Stored data:
- Opening Delimiter -

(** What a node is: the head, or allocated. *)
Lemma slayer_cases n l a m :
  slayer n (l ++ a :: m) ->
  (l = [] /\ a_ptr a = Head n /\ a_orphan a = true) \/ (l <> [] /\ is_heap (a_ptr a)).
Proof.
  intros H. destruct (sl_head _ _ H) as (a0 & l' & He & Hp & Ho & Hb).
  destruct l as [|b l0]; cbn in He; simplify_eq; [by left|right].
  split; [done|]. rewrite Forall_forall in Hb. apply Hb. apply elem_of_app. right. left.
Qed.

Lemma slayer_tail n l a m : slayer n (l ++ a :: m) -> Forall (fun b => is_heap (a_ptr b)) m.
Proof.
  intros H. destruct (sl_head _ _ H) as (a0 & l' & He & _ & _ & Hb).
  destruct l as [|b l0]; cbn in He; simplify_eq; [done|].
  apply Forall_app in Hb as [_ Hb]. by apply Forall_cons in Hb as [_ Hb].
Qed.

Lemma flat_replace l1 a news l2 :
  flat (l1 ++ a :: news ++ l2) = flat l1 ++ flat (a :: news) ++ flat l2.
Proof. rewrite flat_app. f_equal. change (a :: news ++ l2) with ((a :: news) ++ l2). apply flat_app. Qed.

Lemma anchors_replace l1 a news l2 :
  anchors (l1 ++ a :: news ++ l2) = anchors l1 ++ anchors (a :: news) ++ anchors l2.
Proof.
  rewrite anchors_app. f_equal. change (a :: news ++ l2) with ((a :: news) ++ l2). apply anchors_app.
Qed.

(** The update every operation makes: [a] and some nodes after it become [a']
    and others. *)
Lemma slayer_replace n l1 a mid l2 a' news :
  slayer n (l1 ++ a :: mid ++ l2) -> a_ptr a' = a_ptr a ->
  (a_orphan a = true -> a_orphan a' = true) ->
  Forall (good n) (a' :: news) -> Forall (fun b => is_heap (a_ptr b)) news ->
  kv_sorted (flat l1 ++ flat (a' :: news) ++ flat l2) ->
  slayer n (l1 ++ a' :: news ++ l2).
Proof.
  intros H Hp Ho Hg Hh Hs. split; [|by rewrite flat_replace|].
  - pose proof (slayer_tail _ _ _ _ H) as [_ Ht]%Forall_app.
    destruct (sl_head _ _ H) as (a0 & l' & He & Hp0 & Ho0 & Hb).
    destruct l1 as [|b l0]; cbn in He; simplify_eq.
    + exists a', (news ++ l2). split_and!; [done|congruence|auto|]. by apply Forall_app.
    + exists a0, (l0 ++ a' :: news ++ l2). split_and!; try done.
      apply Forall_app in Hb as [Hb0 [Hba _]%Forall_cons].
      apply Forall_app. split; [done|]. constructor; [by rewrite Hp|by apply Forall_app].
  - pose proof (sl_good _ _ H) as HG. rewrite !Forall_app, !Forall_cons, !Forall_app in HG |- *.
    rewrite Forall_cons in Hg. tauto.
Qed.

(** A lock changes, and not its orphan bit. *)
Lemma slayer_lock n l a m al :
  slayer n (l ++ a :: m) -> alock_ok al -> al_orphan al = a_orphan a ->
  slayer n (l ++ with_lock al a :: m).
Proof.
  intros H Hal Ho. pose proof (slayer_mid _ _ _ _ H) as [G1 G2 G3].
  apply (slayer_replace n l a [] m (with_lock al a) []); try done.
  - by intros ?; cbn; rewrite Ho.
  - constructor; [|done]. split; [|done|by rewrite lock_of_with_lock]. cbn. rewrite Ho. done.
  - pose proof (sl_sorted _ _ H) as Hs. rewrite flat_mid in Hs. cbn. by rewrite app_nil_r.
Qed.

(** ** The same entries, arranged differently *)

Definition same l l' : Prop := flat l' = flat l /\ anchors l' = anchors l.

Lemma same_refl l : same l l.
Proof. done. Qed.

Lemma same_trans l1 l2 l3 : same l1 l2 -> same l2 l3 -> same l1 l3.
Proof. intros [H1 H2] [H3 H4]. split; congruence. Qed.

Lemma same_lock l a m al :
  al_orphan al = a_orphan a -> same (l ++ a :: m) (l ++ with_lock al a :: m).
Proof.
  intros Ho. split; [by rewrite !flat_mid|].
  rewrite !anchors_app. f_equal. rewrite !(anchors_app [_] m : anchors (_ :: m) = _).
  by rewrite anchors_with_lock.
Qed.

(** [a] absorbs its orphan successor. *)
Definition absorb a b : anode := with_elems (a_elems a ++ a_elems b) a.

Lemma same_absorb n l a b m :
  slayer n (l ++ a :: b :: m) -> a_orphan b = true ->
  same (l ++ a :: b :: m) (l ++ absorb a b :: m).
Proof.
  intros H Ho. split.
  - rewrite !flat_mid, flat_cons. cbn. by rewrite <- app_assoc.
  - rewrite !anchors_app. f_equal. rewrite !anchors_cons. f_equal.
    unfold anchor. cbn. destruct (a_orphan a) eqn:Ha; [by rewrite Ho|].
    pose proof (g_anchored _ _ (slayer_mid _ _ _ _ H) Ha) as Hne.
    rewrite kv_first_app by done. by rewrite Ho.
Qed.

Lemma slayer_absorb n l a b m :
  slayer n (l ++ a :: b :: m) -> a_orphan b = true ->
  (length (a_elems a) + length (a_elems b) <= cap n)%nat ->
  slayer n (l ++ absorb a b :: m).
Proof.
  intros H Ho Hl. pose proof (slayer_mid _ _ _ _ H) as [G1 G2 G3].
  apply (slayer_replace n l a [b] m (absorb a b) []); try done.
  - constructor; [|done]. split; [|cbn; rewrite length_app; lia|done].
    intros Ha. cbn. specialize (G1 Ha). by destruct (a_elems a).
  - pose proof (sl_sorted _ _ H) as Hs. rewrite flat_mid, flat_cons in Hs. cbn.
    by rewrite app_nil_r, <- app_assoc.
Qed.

- Closing Delimiter -

*TASK BRIEF:* Now write the data shown above out again, word for word.

*ANSWER BELOW:*
(** What a node is: the head, or allocated. *)
Lemma slayer_cases n l a m :
  slayer n (l ++ a :: m) ->
  (l = [] /\ a_ptr a = Head n /\ a_orphan a = true) \/ (l <> [] /\ is_heap (a_ptr a)).
Proof.
  intros H. destruct (sl_head _ _ H) as (a0 & l' & He & Hp & Ho & Hb).
  destruct l as [|b l0]; cbn in He; simplify_eq; [by left|right].
  split; [done|]. rewrite Forall_forall in Hb. apply Hb. apply elem_of_app. right. left.
Qed.

Lemma slayer_tail n l a m : slayer n (l ++ a :: m) -> Forall (fun b => is_heap (a_ptr b)) m.
Proof.
  intros H. destruct (sl_head _ _ H) as (a0 & l' & He & _ & _ & Hb).
  destruct l as [|b l0]; cbn in He; simplify_eq; [done|].
  apply Forall_app in Hb as [_ Hb]. by apply Forall_cons in Hb as [_ Hb].
Qed.

Lemma flat_replace l1 a news l2 :
  flat (l1 ++ a :: news ++ l2) = flat l1 ++ flat (a :: news) ++ flat l2.
Proof. rewrite flat_app. f_equal. change (a :: news ++ l2) with ((a :: news) ++ l2). apply flat_app. Qed.

Lemma anchors_replace l1 a news l2 :
  anchors (l1 ++ a :: news ++ l2) = anchors l1 ++ anchors (a :: news) ++ anchors l2.
Proof.
  rewrite anchors_app. f_equal. change (a :: news ++ l2) with ((a :: news) ++ l2). apply anchors_app.
Qed.

(** The update every operation makes: [a] and some nodes after it become [a']
    and others. *)
Lemma slayer_replace n l1 a mid l2 a' news :
  slayer n (l1 ++ a :: mid ++ l2) -> a_ptr a' = a_ptr a ->
  (a_orphan a = true -> a_orphan a' = true) ->
  Forall (good n) (a' :: news) -> Forall (fun b => is_heap (a_ptr b)) news ->
  kv_sorted (flat l1 ++ flat (a' :: news) ++ flat l2) ->
  slayer n (l1 ++ a' :: news ++ l2).
Proof.
  intros H Hp Ho Hg Hh Hs. split; [|by rewrite flat_replace|].
  - pose proof (slayer_tail _ _ _ _ H) as [_ Ht]%Forall_app.
    destruct (sl_head _ _ H) as (a0 & l' & He & Hp0 & Ho0 & Hb).
    destruct l1 as [|b l0]; cbn in He; simplify_eq.
    + exists a', (news ++ l2). split_and!; [done|congruence|auto|]. by apply Forall_app.
    + exists a0, (l0 ++ a' :: news ++ l2). split_and!; try done.
      apply Forall_app in Hb as [Hb0 [Hba _]%Forall_cons].
      apply Forall_app. split; [done|]. constructor; [by rewrite Hp|by apply Forall_app].
  - pose proof (sl_good _ _ H) as HG. rewrite !Forall_app, !Forall_cons, !Forall_app in HG |- *.
    rewrite Forall_cons in Hg. tauto.
Qed.

(** A lock changes, and not its orphan bit. *)
Lemma slayer_lock n l a m al :
  slayer n (l ++ a :: m) -> alock_ok al -> al_orphan al = a_orphan a ->
  slayer n (l ++ with_lock al a :: m).
Proof.
  intros H Hal Ho. pose proof (slayer_mid _ _ _ _ H) as [G1 G2 G3].
  apply (slayer_replace n l a [] m (with_lock al a) []); try done.
  - by intros ?; cbn; rewrite Ho.
  - constructor; [|done]. split; [|done|by rewrite lock_of_with_lock]. cbn. rewrite Ho. done.
  - pose proof (sl_sorted _ _ H) as Hs. rewrite flat_mid in Hs. cbn. by rewrite app_nil_r.
Qed.

(** ** The same entries, arranged differently *)

Definition same l l' : Prop := flat l' = flat l /\ anchors l' = anchors l.

Lemma same_refl l : same l l.
Proof. done. Qed.

Lemma same_trans l1 l2 l3 : same l1 l2 -> same l2 l3 -> same l1 l3.
Proof. intros [H1 H2] [H3 H4]. split; congruence. Qed.

Lemma same_lock l a m al :
  al_orphan al = a_orphan a -> same (l ++ a :: m) (l ++ with_lock al a :: m).
Proof.
  intros Ho. split; [by rewrite !flat_mid|].
  rewrite !anchors_app. f_equal. rewrite !(anchors_app [_] m : anchors (_ :: m) = _).
  by rewrite anchors_with_lock.
Qed.

(** [a] absorbs its orphan successor. *)
Definition absorb a b : anode := with_elems (a_elems a ++ a_elems b) a.

Lemma same_absorb n l a b m :
  slayer n (l ++ a :: b :: m) -> a_orphan b = true ->
  same (l ++ a :: b :: m) (l ++ absorb a b :: m).
Proof.
  intros H Ho. split.
  - rewrite !flat_mid, flat_cons. cbn. by rewrite <- app_assoc.
  - rewrite !anchors_app. f_equal. rewrite !anchors_cons. f_equal.
    unfold anchor. cbn. destruct (a_orphan a) eqn:Ha; [by rewrite Ho|].
    pose proof (g_anchored _ _ (slayer_mid _ _ _ _ H) Ha) as Hne.
    rewrite kv_first_app by done. by rewrite Ho.
Qed.

Lemma slayer_absorb n l a b m :
  slayer n (l ++ a :: b :: m) -> a_orphan b = true ->
  (length (a_elems a) + length (a_elems b) <= cap n)%nat ->
  slayer n (l ++ absorb a b :: m).
Proof.
  intros H Ho Hl. pose proof (slayer_mid _ _ _ _ H) as [G1 G2 G3].
  apply (slayer_replace n l a [b] m (absorb a b) []); try done.
  - constructor; [|done]. split; [|cbn; rewrite length_app; lia|done].
    intros Ha. cbn. specialize (G1 Ha). by destruct (a_elems a).
  - pose proof (sl_sorted _ _ H) as Hs. rewrite flat_mid, flat_cons in Hs. cbn.
    by rewrite app_nil_r, <- app_assoc.
Qed.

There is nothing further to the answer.